### TASK
Write out the stretch of lines below that begins at the line with "t_options : TxV1Options;" and ends at the line with "cbn [sg_digest] in E.", including both, exactly as given and nothing more.

### RECORDS SHOWN
Inductive head_step (id : string) (d : Database) : option StoredHead -> Database -> StoredHead -> Prop :=
  | step_install s keys :
      sh_headId s = id -> sh_version s = 0 -> sh_phase s = ready -> sh_nextIndex s = 0%nat -> sh_assignment s = None ->
      sh_history s = [] -> chain_of (oh_guard (sh_head s)) (sh_grants s) -> seen_keys d ⊆ keys ->
      reserved id (sh_grants s) (seen_keys d) keys ->
      head_step id d None (d <| seen_keys := keys |>) s
  (** Challenges, candidates, quarantine, hold and its end: the position stays. *)
  | step_keep s s' :
      sh_headId s' = sh_headId s -> sh_version s' = sh_version s -> sh_head s' = sh_head s ->
      sh_grants s' = sh_grants s -> sh_nextIndex s' = sh_nextIndex s -> sh_history s' = sh_history s ->
      same_assignment (sh_assignment s') (sh_assignment s) ->
      effective s' = effective s \/ effective s' = needsRotation ->
      head_step id d (Some s) d s'
  | step_assign s s' g a r more :
      sh_phase s = ready \/ sh_phase s = assigned -> sh_assignment s = None -> current_grant s = Some g ->
      isSome (sg_oneTimePrivateKey g) = true -> as_grantId a = sg_grantId g -> records s g a r ->
      quoted (as_quotedAmount a) = true -> deliveries d !! (id, sg_grantId g) = None ->
      sh_headId s' = sh_headId s -> sh_version s' = sh_version s -> sh_head s' = sh_head s ->
      sh_grants s' = sh_grants s -> sh_nextIndex s' = sh_nextIndex s -> sh_history s' = sh_history s ->
      sh_assignment s' = Some a -> sh_phase s' = assigned ->
      head_step id d (Some s) (d <| admissions := more |> <| deliveries := <[(id, sg_grantId g) := r]> (deliveries d) |>) s'
  | step_borrow s s' g after payment d' :
      sh_phase s <> retired -> current_grant s = Some g -> oh_guard after = sg_revealedGuard g ->
      0 < grown (sh_head s) after -> advanced s s' after -> sh_grants s' = sh_grants s ->
      sh_nextIndex s' = S (sh_nextIndex s) ->
      (sh_phase s' = ready -> live s \/ sh_phase s = exhausted) ->
      match payment with
      | None => d' = d
      | Some p => exists r, deliveries d !! (id, pm_grantId p) = Some r /\ pays s g r after p /\
          payments d !! pm_transactionId p = None /\ map_Forall (fun _ q => pm_grantId q <> pm_grantId p) (payments d) /\
          d' = d <| payments := <[pm_transactionId p := p]> (payments d) |>
      end ->
      head_step id d (Some s) d' s'
  | step_rotate s s' after keys :
      sh_phase s <> retired -> sh_phase s <> hold -> oh_guard after <> oh_guard (sh_head s) ->
      0 <= grown (sh_head s) after -> advanced s s' after -> sh_nextIndex s' = 0%nat ->
      chain_of (oh_guard after) (sh_grants s') -> seen_keys d ⊆ keys ->
      (sh_phase s' = ready -> reserved id (sh_grants s') (seen_keys d) keys) ->
      head_step id d (Some s) (d <| seen_keys := keys |>) s'
  | step_sweep s s' :
      sh_headId s' = sh_headId s -> sh_version s' = sh_version s + 1 -> sh_head s' = sh_head s ->
      sh_grants s' = sh_grants s -> sh_nextIndex s' = sh_nextIndex s -> sh_history s' = sh_history (push_history s) ->
      sh_assignment s' = None -> sh_phase s' = retired ->
      head_step id d (Some s) d s'
  (** Back to a recorded position after a reorganization, quarantined. *)
  | step_revert s s' e :
      sh_phase s = hold -> e ∈ sh_history s -> sh_headId s' = sh_headId s -> sh_version s' = sh_version s ->
      sameHead (hi_head e) (sh_head s') = true -> sh_grants s' = option_list (hi_grant e) -> sh_nextIndex s' = 0%nat ->
      sh_history s' = sh_history s -> sh_assignment s' = None -> sh_phase s' = needsRotation ->
      head_step id d (Some s) d s'.
(** Heads that end where no grant can be disclosed. *)
Lemma closed_ok seen delivered id s' :
  sh_headId s' = id -> chain_of (oh_guard (sh_head s')) (drop (sh_nextIndex s') (sh_grants s')) ->
  (forall e g, e ∈ sh_history s' -> hi_grant e = Some g -> chain_of (oh_guard (hi_head e)) [g]) ->
  (forall a, sh_assignment s' = Some a -> exists g r, current_grant s' = Some g /\ as_grantId a = sg_grantId g /\
     delivered !! (id, sg_grantId g) = Some r /\ records s' g a r) ->
  sh_phase s' = retired \/ sh_phase s' = needsRotation -> head_ok seen delivered id s'.
Proof using.
  intros Hid Hc Hh Ha Hp. assert (effective s' = sh_phase s') as He by (apply effective_phase; destruct Hp; congruence).
  assert (~ live s') as Hl by (unfold live; rewrite He; destruct Hp; intros []; congruence).
  split; try done. rewrite He. destruct Hp; congruence.
Qed.
Lemma sweep_ok seen delivered id s s' : head_ok seen delivered id s ->
  sh_headId s' = sh_headId s -> sh_head s' = sh_head s -> sh_grants s' = sh_grants s -> sh_nextIndex s' = sh_nextIndex s ->
  sh_history s' = sh_history (push_history s) -> sh_assignment s' = None -> sh_phase s' = retired -> head_ok seen delivered id s'.
Proof using.
  intros Hok Hid Hh Hg Hix Hhi Ha Hp. apply closed_ok; [by rewrite Hid; eapply ho_id| | |congruence|auto].
  - rewrite Hh, Hix, Hg. by eapply ho_chain.
  - rewrite Hhi. by eapply push_history_ok.
Qed.
Lemma revert_ok seen delivered id s s' e : head_ok seen delivered id s -> e ∈ sh_history s ->
  sh_headId s' = sh_headId s -> sameHead (hi_head e) (sh_head s') = true -> sh_grants s' = option_list (hi_grant e) ->
  sh_nextIndex s' = 0%nat -> sh_history s' = sh_history s -> sh_assignment s' = None -> sh_phase s' = needsRotation ->
  head_ok seen delivered id s'.
Proof using.
  intros Hok He Hid Hs Hg Hix Hhi Ha Hp. apply closed_ok; [by rewrite Hid; eapply ho_id| | |congruence|auto].
  - rewrite Hix, Hg. unfold sameHead in Hs. inv_bool.
    match goal with H : oh_guard (hi_head e) = _ |- _ => rewrite <- H end.
    destruct (hi_grant e) as [g|] eqn:E; [by eapply ho_history|]. split; [done|constructor].
  - rewrite Hhi. by eapply ho_history.
Qed.
Lemma compact_ok seen delivered id s : head_ok seen delivered id s -> head_ok seen delivered id (compact_head s).
Proof using.
  intros Hok. unfold compact_head. destruct (bool_decide_reflect (sh_phase s = retired)) as [Hp|Hp]; [|done]. cbn [negb].
  assert (forall guard g, chain_of guard [g] -> chain_of guard [publicRecoveryGrant g]) as Hpub.
  { intros guard g. rewrite !chain_single. intros [? _]. done. }
  apply closed_ok; [apply (ho_id _ _ _ _ Hok)| | | |by left].
  - cbn. destruct (current_grant s) as [g|] eqn:E; [|by split; [|constructor]]. apply Hpub. by eapply chain_current.
  - intros e g [e' [-> He]]%list_elem_of_fmap. cbn. intros (g' & Hg & ->)%fmap_Some. apply Hpub. by eapply ho_history.
  - intros a E. destruct (ho_assigned _ _ _ _ Hok a E) as (g & r & H1 & H2 & H3 & H4).
    exists (publicRecoveryGrant g), r. unfold current_grant at 1. cbn. by rewrite H1.
Qed.
End Moved.
(* ===== verification/TxV1Artifacts.v ===== *)
(** * Batch transaction artifacts

    Models the builders of [protocol/packages/covenant/src/tx-v1.ts]: the genesis, claim,
    top-up and refund transactions of a batch channel, with their checks, topology, storage
    mass and digests, and shows what every artifact they return guarantees. *)

From S2P Require Import Prelude Amount BatchLane Json Binary ChainTruth Template HashChain TxV1.

(** ** Inputs *)

Record TxV1FundingInputPlan := {
  fi_previousOutpoint : FundingOutpoint;
  fi_amount : numeric;
  fi_scriptPublicKey : string;
  fi_signature : hex_or_bytes;
  fi_sighashType : option Z;
  fi_sequence : option numeric;
  fi_computeBudget : Z
}.
(** The optional fields the four inputs share *)
Record TxV1Options := {
  o_mass : option numeric;
  o_subnetworkId : option string;
  o_gas : option numeric;
  o_payload : option string
}.
Record BatchGenesisTxV1Input := {
  g_fundingInputs : list TxV1FundingInputPlan;
  g_escrowAmount : numeric;
  g_escrowScriptPublicKey : string;
  g_escrowRedeemScript : string;
  g_initialClaimedCumulativeAmount : numeric;
  g_changeOutputs : option (list TxV1OutputPlan);
  g_fee : numeric;
  g_lockTime : option numeric;
  g_options : TxV1Options
}.
Record BatchClaimTxV1Input := {
  c_network : string;
  c_activeOutpoint : FundingOutpoint;
  c_activeAmount : numeric;
  c_activeScriptPublicKey : string;
  c_activeRedeemScript : string;
  c_covenantId : string;
  c_claimedCumulativeAmount : numeric;
  c_authorizedCumulativeAmount : numeric;
  c_claimAmount : numeric;
  c_successorScriptPublicKey : string;
  c_successorRedeemScript : string;
  c_serverOutputScriptPublicKey : string;
  c_expectedPayoutScriptPublicKeyHash : string;
  c_fee : numeric;
  c_serverSignature : hex_or_bytes;
  c_voucherSignature : hex_or_bytes;
  c_computeBudget : Z;
  c_scriptUnitsEstimate : Z;
  c_sequence : option numeric;
  c_lockTime : option numeric;
  c_options : TxV1Options;
  c_outputs : option (list TxV1OutputPlan)
}.
Record BatchTopUpTxV1Input := {
  t_activeOutpoint : FundingOutpoint;
  t_activeAmount : numeric;
  t_activeScriptPublicKey : string;
  t_activeRedeemScript : string;
  t_covenantId : string;
  t_claimedCumulativeAmount : numeric;
  t_successorAmount : numeric;
  t_successorScriptPublicKey : string;
  t_successorRedeemScript : string;
  t_clientSignature : hex_or_bytes;
  t_providerSignature : hex_or_bytes;
  t_fundingInputs : list TxV1FundingInputPlan;
  t_changeOutputs : option (list TxV1OutputPlan);
  t_expectedRefundScriptPublicKeyHash : string;
  t_fee : numeric;
  t_computeBudget : Z;
  t_scriptUnitsEstimate : Z;
  t_sequence : option numeric;
  t_lockTime : option numeric;
  t_options : TxV1Options;
  t_outputs : option (list TxV1OutputPlan)
}.
Record BatchRefundTxV1Input := {
  r_activeOutpoint : FundingOutpoint;
  r_activeAmount : numeric;
  r_activeScriptPublicKey : string;
  r_activeRedeemScript : string;
  r_covenantId : string;
  r_refundOutputScriptPublicKey : string;
  r_expectedRefundScriptPublicKeyHash : string;
  r_fee : numeric;
  r_clientSignature : hex_or_bytes;
  r_timeoutDaa : numeric;
  r_lockTimeDaa : numeric;
  r_inputSequence : numeric;
  r_computeBudget : Z;
  r_scriptUnitsEstimate : Z;
  r_options : TxV1Options;
  r_outputs : option (list TxV1OutputPlan)
}.
(** C38.  Equal signature hashes mean the same signature type and the same signed part: the
    spent outpoint, its script, amount and sequence, lock time, gas and payload always; all
    outpoints unless anyone can pay; all sequences under ALL; all outputs, or the output at the
    signed index, as the type says.  The only way out is a failure of BLAKE2b on the byte
    strings these two signatures hash: two different strings in the same role (the preimage, the
    outpoints, the sequences, the outputs or the payload) with one hash, or outputs or a payload
    whose hash is the 64 zeros that stand for a part left out. *)
Theorem signature_hash_commits t t' i i' ty ty' s s' : canonical_transaction t -> canonical_transaction t' ->
  transactionV1Sighash blake2b_keyed t i ty = Ok s -> transactionV1Sighash blake2b_keyed t' i' ty' = Ok s' ->
  sg_digest s = sg_digest s' ->
  ty = ty' /\ same_signed_part t t' i i' ty \/ hash_failure t t' i i' ty ty'.
Proof.
  unfold transactionV1Sighash. intros Ht Ht' H H' E. inv_ok.
  repeat match goal with H : kaspaSighashType _ = Ok _ |- _ => apply sighash_type_ok in H; subst end.
  cbn [sg_digest] in E.
  match goal with H : writeSighashPreimage _ t _ _ = Ok ?x, H' : writeSighashPreimage _ t' _ _ = Ok ?y |- _ =>
    destruct (decide (x = y)) as [->|Hne];
      [destruct (preimage_commit _ _ _ _ _ _ _ Ht Ht' H H'); auto|right; apply (role_collides Preimage); by exists x, y] end.
Qed.
End Commitments.

(** ** Signature scripts *)

Section Evidence.
Context (blake2b_keyed : bytes -> bytes -> bytes).
(* ===== verification/JsonText.v ===== *)
(** * [JSON.parse] and conversions of the host

    The host's [JSON.parse] on texts in UTF-8, [String(value)] and [Number(value)] on what it
    returns, and [Buffer.from(text, "hex")], as
    [protocol/packages/server/src/hash-chain-verifier.ts] uses them.  A number
    is one of the safe integers or given by its text; how a numeral that is not a canonical
    safe integer is rounded to a double is a parameter.  The theorems show that the fuel of
    the parser suffices for every text, and that parsing inverts [JSON.stringify]. *)

From S2P Require Import Prelude Amount Json Binary.

(** A number: a safe integer ([-0] reads as 0), or any other by the text [String] gives it *)
Inductive jsnumber :=
  | Safe (n : Z)
  | Unsafe (text : string).
Inductive value :=
  | VNull
  | VBool (b : bool)
  | VNumber (n : jsnumber)
  | VString (s : string)
  | VArray (items : list value)
  | VObject (fields : list (string * value)).

(** ** Tokens *)

Definition is_space (c : ascii) : bool := (code c =? 32) || (code c =? 9) || (code c =? 10) || (code c =? 13).
Fixpoint skip_space (s : string) : string :=
  match s with
  | String c rest => if is_space c then skip_space rest else s
  | EmptyString => s
  end.
(** The longest prefix of characters of a class, and the rest *)
Fixpoint span (p : ascii -> bool) (s : string) : string * string :=
  match s with
  | String c rest => if p c then let '(a, b) := span p rest in (String c a, b) else (EmptyString, s)
  | EmptyString => (EmptyString, EmptyString)
  end.
(** ** Batch payment intents *)

Definition BATCH_PAYMENT_INTENT_SCOPE : string := "kaspa:x402:batch-payment-intent:v1".
Record BatchPaymentAuthorizationIntent := {
  bi_scope : string;
  bi_operation : string;
  bi_origin : string;
  bi_resource : string;
  bi_network : string;
  bi_asset : string;
  bi_payTo : string;
  bi_serverPublicKey : string;
  bi_clientPublicKey : option string;
  bi_requestFingerprint : string;
  bi_acceptedRequirementsHash : string;
  bi_securityContextHash : string;
  bi_fixedChargeSompi : string;
  bi_mcpErrorChargeSompi : option string;
  bi_authorizedCumulativeBefore : string;
  bi_authorizedCumulativeAfter : string;
  bi_claimedCumulativeAmount : string;
  bi_initialDepositSompi : string;
  bi_currentFundingSompi : string;
  bi_topUpSompi : string;
  bi_resultingFundingSompi : string;
  bi_resultingExposureSompi : string;
  bi_claimReserveSompi : string;
  bi_refundTimeoutDaa : string;
  bi_authoritativeCurrentDaa : string;
  bi_refundDistanceDaa : string;
  bi_fundingSource : string;
  bi_channelId : option string;
  bi_covenantId : option string;
  bi_paymentIdentifier : option string
}.
Record BatchPaymentAuthorizationPolicy := {
  bp_maximumBatchChargeSompi : string;
  bp_maximumInitialDepositSompi : string;
  bp_maximumTopUpSompi : string;
  bp_maximumCumulativeAuthorizationSompi : string;
  bp_maximumTotalExposureSompi : string;
  bp_minimumRefundLeadDaa : string;
  bp_maximumRefundHorizonDaa : string;
  bp_allowedOrigins : list string;
  bp_allowedResources : list string;
  bp_allowedPayTo : list string;
  bp_allowedServerPublicKeys : list string;
  bp_allowedFundingSources : list string
}.
Record ParsedIntentEconomics := {
  fixedCharge : Z;
  before : Z;
  after : Z;
  claimed : Z;
  initialDeposit : Z;
  currentFunding : Z;
  topUp : Z;
  resultingFunding : Z;
  resultingExposure : Z;
  reserve : Z;
  timeout : Z;
  currentDaa : Z;
  distance : Z;
  errorCharge : option Z
}.

(** [{scope: BATCH_PAYMENT_INTENT_SCOPE, ...}] with hexadecimal fields in lower case *)
Definition normalizedIntent (intent : BatchPaymentAuthorizationIntent) : json :=
  JObject [("scope", JString BATCH_PAYMENT_INTENT_SCOPE); ("operation", JString (bi_operation intent));
           ("origin", JString (bi_origin intent)); ("resource", JString (bi_resource intent));
           ("network", JString (bi_network intent)); ("asset", JString (bi_asset intent)); ("payTo", JString (bi_payTo intent));
           ("serverPublicKey", JString (toLowerCase (bi_serverPublicKey intent)));
           ("clientPublicKey", jnullable (toLowerCase <$> bi_clientPublicKey intent));
           ("requestFingerprint", JString (toLowerCase (bi_requestFingerprint intent)));
           ("acceptedRequirementsHash", JString (toLowerCase (bi_acceptedRequirementsHash intent)));
           ("securityContextHash", JString (toLowerCase (bi_securityContextHash intent)));
           ("fixedChargeSompi", JString (bi_fixedChargeSompi intent));
           ("mcpErrorChargeSompi", jnullable (bi_mcpErrorChargeSompi intent));
           ("authorizedCumulativeBefore", JString (bi_authorizedCumulativeBefore intent));
           ("authorizedCumulativeAfter", JString (bi_authorizedCumulativeAfter intent));
           ("claimedCumulativeAmount", JString (bi_claimedCumulativeAmount intent));
           ("initialDepositSompi", JString (bi_initialDepositSompi intent));
           ("currentFundingSompi", JString (bi_currentFundingSompi intent)); ("topUpSompi", JString (bi_topUpSompi intent));
           ("resultingFundingSompi", JString (bi_resultingFundingSompi intent));
           ("resultingExposureSompi", JString (bi_resultingExposureSompi intent));
           ("claimReserveSompi", JString (bi_claimReserveSompi intent));
           ("refundTimeoutDaa", JString (bi_refundTimeoutDaa intent));
           ("authoritativeCurrentDaa", JString (bi_authoritativeCurrentDaa intent));
           ("refundDistanceDaa", JString (bi_refundDistanceDaa intent)); ("fundingSource", JString (bi_fundingSource intent));
           ("channelId", jnullable (toLowerCase <$> bi_channelId intent));
           ("covenantId", jnullable (toLowerCase <$> bi_covenantId intent));
           ("paymentIdentifier", jnullable (bi_paymentIdentifier intent))].

Definition requireExistingLane (intent : BatchPaymentAuthorizationIntent) : result () :=
  throw_code_if (isNone (bi_channelId intent) || isNone (bi_covenantId intent) || isNone (bi_clientPublicKey intent))
    "invalid_kaspa_x402_payload" "existing-lane intent requires channel, covenant, and client public key".
(** [if (text !== null) check(text, label)] *)
Definition when_given {A} (check : string -> string -> result A) (text : option string) (label : string) : result () :=
  match text with Some s => _ ← check s label; Ok tt | None => Ok tt end.
Definition validateIntentShape (intent : BatchPaymentAuthorizationIntent) : result () :=
  _ ← throw_code_if (bi_scope intent !== BATCH_PAYMENT_INTENT_SCOPE) "invalid_kaspa_x402_binding" "unsupported batch payment intent scope";
  _ ← throw_code_if (negb (existsb (String.eqb (bi_operation intent)) ["open"; "charge"; "top-up"]))
        "invalid_kaspa_x402_payload" "unsupported batch payment operation";
  _ ← throw_code_if (negb (existsb (String.eqb (bi_network intent)) ["kaspa:testnet-10"; "kaspa:mainnet"]) || (bi_asset intent !== "KAS"))
        "invalid_kaspa_x402_binding" "batch payment intent must target supported native KAS";
  _ ← for_each (fun lv => throw_code_if (lv.2 === "") "invalid_kaspa_x402_payload" (lv.1 +:+ " must be non-empty"))
        [("origin", bi_origin intent); ("resource", bi_resource intent); ("payTo", bi_payTo intent);
         ("fundingSource", bi_fundingSource intent)];
  _ ← hash32 (bi_serverPublicKey intent) "serverPublicKey";
  _ ← when_given hash32 (bi_clientPublicKey intent) "clientPublicKey";
  _ ← hash32 (bi_requestFingerprint intent) "requestFingerprint";
  _ ← hash32 (bi_acceptedRequirementsHash intent) "acceptedRequirementsHash";
  _ ← hash32 (bi_securityContextHash intent) "securityContextHash";
  _ ← when_given hash32 (bi_channelId intent) "channelId";
  _ ← when_given nonZeroHash32 (bi_covenantId intent) "covenantId";
  _ ← (if bi_operation intent !== "open" then requireExistingLane intent else Ok tt);
  throw_code_if (bi_paymentIdentifier intent === Some "") "invalid_kaspa_x402_payload"
    "paymentIdentifier must be a non-empty string or null".
Definition validateIntentForDigest (intent : BatchPaymentAuthorizationIntent) : result ParsedIntentEconomics :=
  _ ← validateIntentShape intent;
  fixedCharge ← parseBatchLaneAmount (bi_fixedChargeSompi intent) "fixed charge";
  before ← parseBatchLaneAmount (bi_authorizedCumulativeBefore intent) "authorized cumulative before";
  after ← parseBatchLaneAmount (bi_authorizedCumulativeAfter intent) "authorized cumulative after";
  claimed ← parseBatchLaneAmount (bi_claimedCumulativeAmount intent) "claimed cumulative amount";
  initialDeposit ← parseBatchLaneAmount (bi_initialDepositSompi intent) "initial deposit";
  currentFunding ← parseBatchLaneAmount (bi_currentFundingSompi intent) "current funding";
  topUp ← parseBatchLaneAmount (bi_topUpSompi intent) "top-up";
  resultingFunding ← parseBatchLaneAmount (bi_resultingFundingSompi intent) "resulting funding";
  resultingExposure ← parseBatchLaneAmount (bi_resultingExposureSompi intent) "resulting exposure";
  reserve ← parseBatchLaneAmount (bi_claimReserveSompi intent) "claim reserve";
  timeout ← parseBatchLaneAmount (bi_refundTimeoutDaa intent) "refund timeout DAA";
  currentDaa ← parseBatchLaneAmount (bi_authoritativeCurrentDaa intent) "authoritative current DAA";
  distance ← parseBatchLaneAmount (bi_refundDistanceDaa intent) "refund distance DAA";
  errorCharge ← match bi_mcpErrorChargeSompi intent with
                | None => Ok None
                | Some s => Some <$> parseBatchLaneAmount s "MCP error charge"
                end;
  _ ← amountError_if (KASPA_LOCK_TIME_THRESHOLD <=? timeout) "refund timeout DAA must remain below the consensus timestamp boundary";
  Ok {| fixedCharge := fixedCharge; before := before; after := after; claimed := claimed; initialDeposit := initialDeposit;
        currentFunding := currentFunding; topUp := topUp; resultingFunding := resultingFunding;
        resultingExposure := resultingExposure; reserve := reserve; timeout := timeout; currentDaa := currentDaa;
        distance := distance; errorCharge := errorCharge |}.
Definition batchPaymentAuthorizationIntentPreimage (intent : BatchPaymentAuthorizationIntent) : result string :=
  _ ← validateIntentForDigest intent; stableStringify (normalizedIntent intent).

Definition failPolicy_if (b : bool) (message : string) : result () := throw_code_if b "invalid_kaspa_x402_payload" message.
Definition requireAllowed (allowed : list string) (value label : string) : result () :=
  failPolicy_if (negb (existsb (String.eqb value) allowed)) (label +:+ " is not payer-approved").
(** The accounting of the intent by itself *)
Definition intent_accounting (operation : string) (e : ParsedIntentEconomics) : result () :=
  _ ← amountError_if (fixedCharge e =? 0) "fixed charge must be positive";
  _ ← amountError_if (negb (before e + fixedCharge e =? after e)) "authorized cumulative after must equal before plus fixed charge";
  _ ← amountError_if (before e <? claimed e) "claimed cumulative amount cannot exceed prior authorization";
  _ ← amountError_if (negb (claimed e + resultingFunding e =? resultingExposure e))
        "resulting exposure must equal claimed cumulative amount plus resulting funding";
  _ ← amountError_if (resultingFunding e <? after e - claimed e + reserve e)
        "resulting funding must cover remaining authorization plus claim reserve";
  _ ← amountError_if ((timeout e <=? currentDaa e) || negb (timeout e - currentDaa e =? distance e))
        "refund distance must equal a future timeout minus authoritative current DAA";
  _ ← amountError_if (match errorCharge e with Some c => negb (c =? fixedCharge e) | None => false end)
        "MCP error charge must equal the fixed charge";
  if operation === "open" then
    amountError_if ((initialDeposit e =? 0) || negb (currentFunding e =? 0) || negb (topUp e =? 0)
                    || negb (resultingFunding e =? initialDeposit e) || negb (before e =? 0) || negb (claimed e =? 0))
      "open intent has inconsistent genesis funding or accounting"
  else if operation === "charge" then
    amountError_if (negb (initialDeposit e =? 0) || negb (topUp e =? 0) || negb (resultingFunding e =? currentFunding e))
      "charge intent must preserve existing lane funding"
  else
    amountError_if (negb (initialDeposit e =? 0) || (topUp e =? 0) || negb (currentFunding e + topUp e =? resultingFunding e))
      "top-up intent has inconsistent funding delta".
(** The payer's caps *)
Definition within_caps (policy : BatchPaymentAuthorizationPolicy) (e : ParsedIntentEconomics) : result () :=
  maximumCharge ← parseBatchLaneAmount (bp_maximumBatchChargeSompi policy) "maximum batch charge";
  maximumInitialDeposit ← parseBatchLaneAmount (bp_maximumInitialDepositSompi policy) "maximum initial deposit";
  maximumTopUp ← parseBatchLaneAmount (bp_maximumTopUpSompi policy) "maximum top-up";
  maximumCumulative ← parseBatchLaneAmount (bp_maximumCumulativeAuthorizationSompi policy) "maximum cumulative authorization";
  maximumExposure ← parseBatchLaneAmount (bp_maximumTotalExposureSompi policy) "maximum total exposure";
  minimumLead ← parseBatchLaneAmount (bp_minimumRefundLeadDaa policy) "minimum refund lead DAA";
  maximumHorizon ← parseBatchLaneAmount (bp_maximumRefundHorizonDaa policy) "maximum refund horizon DAA";
  _ ← failPolicy_if (maximumCharge <? fixedCharge e) "fixed charge exceeds payer cap";
  _ ← failPolicy_if (maximumInitialDeposit <? initialDeposit e) "initial deposit exceeds payer cap";
  _ ← failPolicy_if (maximumTopUp <? topUp e) "top-up exceeds payer cap";
  _ ← failPolicy_if (maximumCumulative <? after e) "cumulative authorization exceeds payer cap";
  _ ← failPolicy_if (maximumExposure <? resultingExposure e) "total exposure exceeds payer cap";
  _ ← failPolicy_if (distance e <? minimumLead) "refund timeout is below the payer minimum lead";
  failPolicy_if ((maximumHorizon =? 0) || (maximumHorizon <=? distance e)) "refund timeout reaches or exceeds the payer maximum horizon".
Definition validateBatchPaymentAuthorization (intent : BatchPaymentAuthorizationIntent) (policy : BatchPaymentAuthorizationPolicy)
    : result bool :=
  e ← validateIntentForDigest intent;
  _ ← intent_accounting (bi_operation intent) e;
  _ ← within_caps policy e;
  _ ← requireAllowed (bp_allowedOrigins policy) (bi_origin intent) "origin";
  _ ← requireAllowed (bp_allowedResources policy) (bi_resource intent) "resource";
  _ ← requireAllowed (bp_allowedPayTo policy) (bi_payTo intent) "payee";
  _ ← requireAllowed (map toLowerCase (bp_allowedServerPublicKeys policy)) (toLowerCase (bi_serverPublicKey intent)) "server key";
  _ ← requireAllowed (bp_allowedFundingSources policy) (bi_fundingSource intent) "funding source";
  Ok true.

(** ** Digests *)

Section Digests.
Context (sha256 : bytes -> bytes) (other_dates : string -> option Z).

### SOLUTION FOR THIS EXERCISE
  t_options : TxV1Options;
  t_outputs : option (list TxV1OutputPlan)
}.
Record BatchRefundTxV1Input := {
  r_activeOutpoint : FundingOutpoint;
  r_activeAmount : numeric;
  r_activeScriptPublicKey : string;
  r_activeRedeemScript : string;
  r_covenantId : string;
  r_refundOutputScriptPublicKey : string;
  r_expectedRefundScriptPublicKeyHash : string;
  r_fee : numeric;
  r_clientSignature : hex_or_bytes;
  r_timeoutDaa : numeric;
  r_lockTimeDaa : numeric;
  r_inputSequence : numeric;
  r_computeBudget : Z;
  r_scriptUnitsEstimate : Z;
  r_options : TxV1Options;
  r_outputs : option (list TxV1OutputPlan)
}.
(** C38.  Equal signature hashes mean the same signature type and the same signed part: the
    spent outpoint, its script, amount and sequence, lock time, gas and payload always; all
    outpoints unless anyone can pay; all sequences under ALL; all outputs, or the output at the
    signed index, as the type says.  The only way out is a failure of BLAKE2b on the byte
    strings these two signatures hash: two different strings in the same role (the preimage, the
    outpoints, the sequences, the outputs or the payload) with one hash, or outputs or a payload
    whose hash is the 64 zeros that stand for a part left out. *)
Theorem signature_hash_commits t t' i i' ty ty' s s' : canonical_transaction t -> canonical_transaction t' ->
  transactionV1Sighash blake2b_keyed t i ty = Ok s -> transactionV1Sighash blake2b_keyed t' i' ty' = Ok s' ->
  sg_digest s = sg_digest s' ->
  ty = ty' /\ same_signed_part t t' i i' ty \/ hash_failure t t' i i' ty ty'.
Proof.
  unfold transactionV1Sighash. intros Ht Ht' H H' E. inv_ok.
  repeat match goal with H : kaspaSighashType _ = Ok _ |- _ => apply sighash_type_ok in H; subst end.
  cbn [sg_digest] in E.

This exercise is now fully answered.